» How to complete this task
Look through the records and copy every line in which "that" appears.

» Source material
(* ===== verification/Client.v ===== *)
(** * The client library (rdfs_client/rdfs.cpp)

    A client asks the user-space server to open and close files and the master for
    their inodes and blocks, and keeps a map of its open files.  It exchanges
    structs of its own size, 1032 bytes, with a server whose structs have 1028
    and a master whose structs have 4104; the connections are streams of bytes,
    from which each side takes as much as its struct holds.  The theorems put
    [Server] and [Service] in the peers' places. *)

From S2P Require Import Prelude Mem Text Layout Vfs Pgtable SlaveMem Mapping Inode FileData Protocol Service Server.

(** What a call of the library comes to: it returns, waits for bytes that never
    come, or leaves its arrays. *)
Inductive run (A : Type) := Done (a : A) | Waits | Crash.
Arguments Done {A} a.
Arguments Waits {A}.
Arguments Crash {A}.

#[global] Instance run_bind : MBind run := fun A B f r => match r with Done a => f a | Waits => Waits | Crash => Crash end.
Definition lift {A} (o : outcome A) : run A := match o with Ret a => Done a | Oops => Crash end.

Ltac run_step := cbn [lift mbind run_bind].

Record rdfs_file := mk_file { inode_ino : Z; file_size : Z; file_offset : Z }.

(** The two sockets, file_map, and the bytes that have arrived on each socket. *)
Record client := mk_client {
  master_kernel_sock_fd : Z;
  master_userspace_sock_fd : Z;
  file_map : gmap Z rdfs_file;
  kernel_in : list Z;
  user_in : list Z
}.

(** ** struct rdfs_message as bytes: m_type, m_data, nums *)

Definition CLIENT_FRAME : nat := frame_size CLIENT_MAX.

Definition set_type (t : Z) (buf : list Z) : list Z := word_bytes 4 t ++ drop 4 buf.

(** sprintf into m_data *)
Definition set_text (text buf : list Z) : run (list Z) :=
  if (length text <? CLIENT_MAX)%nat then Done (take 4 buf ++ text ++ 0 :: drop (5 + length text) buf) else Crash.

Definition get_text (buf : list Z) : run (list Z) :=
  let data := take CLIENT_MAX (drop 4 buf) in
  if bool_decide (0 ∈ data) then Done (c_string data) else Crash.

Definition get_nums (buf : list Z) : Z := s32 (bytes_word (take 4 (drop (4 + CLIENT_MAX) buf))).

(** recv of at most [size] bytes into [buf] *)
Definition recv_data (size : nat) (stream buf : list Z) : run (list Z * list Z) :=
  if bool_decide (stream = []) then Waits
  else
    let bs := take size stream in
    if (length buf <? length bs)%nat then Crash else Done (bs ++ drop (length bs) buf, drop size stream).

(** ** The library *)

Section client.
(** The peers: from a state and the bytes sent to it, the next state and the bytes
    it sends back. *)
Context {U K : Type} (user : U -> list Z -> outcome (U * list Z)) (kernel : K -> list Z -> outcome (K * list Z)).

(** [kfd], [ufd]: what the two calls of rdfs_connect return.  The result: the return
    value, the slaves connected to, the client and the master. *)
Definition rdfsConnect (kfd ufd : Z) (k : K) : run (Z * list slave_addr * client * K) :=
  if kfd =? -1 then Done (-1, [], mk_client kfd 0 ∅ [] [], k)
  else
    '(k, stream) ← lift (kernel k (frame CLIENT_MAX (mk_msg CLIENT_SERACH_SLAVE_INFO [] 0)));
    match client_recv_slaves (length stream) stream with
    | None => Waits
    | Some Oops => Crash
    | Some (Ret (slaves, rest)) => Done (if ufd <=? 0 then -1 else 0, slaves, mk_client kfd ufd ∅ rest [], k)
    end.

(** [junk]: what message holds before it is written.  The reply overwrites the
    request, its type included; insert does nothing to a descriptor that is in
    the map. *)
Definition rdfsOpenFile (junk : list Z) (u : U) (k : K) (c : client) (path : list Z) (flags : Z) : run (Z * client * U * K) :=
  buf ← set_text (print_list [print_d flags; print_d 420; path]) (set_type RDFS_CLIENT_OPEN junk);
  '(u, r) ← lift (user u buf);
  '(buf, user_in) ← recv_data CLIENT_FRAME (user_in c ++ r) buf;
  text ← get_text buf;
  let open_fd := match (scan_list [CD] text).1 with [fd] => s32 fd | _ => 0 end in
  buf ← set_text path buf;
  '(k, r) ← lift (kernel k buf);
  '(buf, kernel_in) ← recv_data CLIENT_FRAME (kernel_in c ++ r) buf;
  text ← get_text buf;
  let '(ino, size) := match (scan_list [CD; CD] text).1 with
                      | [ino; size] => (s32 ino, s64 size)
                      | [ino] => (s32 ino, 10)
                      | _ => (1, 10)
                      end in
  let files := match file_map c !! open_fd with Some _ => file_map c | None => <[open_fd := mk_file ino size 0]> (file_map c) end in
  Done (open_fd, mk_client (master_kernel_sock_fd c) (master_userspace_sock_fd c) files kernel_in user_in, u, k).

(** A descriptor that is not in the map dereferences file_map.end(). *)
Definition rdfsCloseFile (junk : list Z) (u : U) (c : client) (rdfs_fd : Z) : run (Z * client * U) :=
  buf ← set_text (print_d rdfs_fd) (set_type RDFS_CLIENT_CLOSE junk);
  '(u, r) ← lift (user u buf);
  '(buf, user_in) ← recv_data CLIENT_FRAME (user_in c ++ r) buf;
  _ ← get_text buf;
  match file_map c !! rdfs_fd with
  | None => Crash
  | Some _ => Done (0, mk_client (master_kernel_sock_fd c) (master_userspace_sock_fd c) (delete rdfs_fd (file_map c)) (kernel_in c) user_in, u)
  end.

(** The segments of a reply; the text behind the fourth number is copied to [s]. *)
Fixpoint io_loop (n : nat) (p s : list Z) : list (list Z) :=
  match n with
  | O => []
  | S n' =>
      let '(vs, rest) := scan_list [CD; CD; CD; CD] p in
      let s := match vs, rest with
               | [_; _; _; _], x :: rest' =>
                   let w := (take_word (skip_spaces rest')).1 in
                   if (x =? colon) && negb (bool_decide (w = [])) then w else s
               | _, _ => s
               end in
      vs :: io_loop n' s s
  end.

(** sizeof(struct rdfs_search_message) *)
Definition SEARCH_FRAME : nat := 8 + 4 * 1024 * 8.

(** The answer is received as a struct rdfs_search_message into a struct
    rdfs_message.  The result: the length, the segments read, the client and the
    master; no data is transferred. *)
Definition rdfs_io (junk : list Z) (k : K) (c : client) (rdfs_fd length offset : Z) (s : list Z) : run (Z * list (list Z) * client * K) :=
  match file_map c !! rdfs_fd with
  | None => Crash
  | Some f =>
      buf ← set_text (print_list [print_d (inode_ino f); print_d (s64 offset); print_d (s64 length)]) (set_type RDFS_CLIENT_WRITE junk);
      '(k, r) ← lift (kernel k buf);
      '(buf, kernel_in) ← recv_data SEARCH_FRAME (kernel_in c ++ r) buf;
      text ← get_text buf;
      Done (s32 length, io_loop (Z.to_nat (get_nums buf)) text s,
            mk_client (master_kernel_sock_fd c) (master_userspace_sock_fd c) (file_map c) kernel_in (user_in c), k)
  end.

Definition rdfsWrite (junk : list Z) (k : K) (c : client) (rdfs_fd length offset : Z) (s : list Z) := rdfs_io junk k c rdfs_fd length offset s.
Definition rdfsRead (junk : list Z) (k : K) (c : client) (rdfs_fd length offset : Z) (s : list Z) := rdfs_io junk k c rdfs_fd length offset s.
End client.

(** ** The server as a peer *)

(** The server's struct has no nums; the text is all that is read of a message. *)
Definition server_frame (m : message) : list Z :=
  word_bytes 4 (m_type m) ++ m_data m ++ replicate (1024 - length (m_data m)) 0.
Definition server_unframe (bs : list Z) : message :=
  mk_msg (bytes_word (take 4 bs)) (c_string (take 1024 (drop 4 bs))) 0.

» Result
(** What a call of the library comes to: it returns, waits for bytes that never
(** The two sockets, file_map, and the bytes that have arrived on each socket. *)
    request, its type included; insert does nothing to a descriptor that is in
(** A descriptor that is not in the map dereferences file_map.end(). *)
(** The server's struct has no nums; the text is all that is read of a message. *)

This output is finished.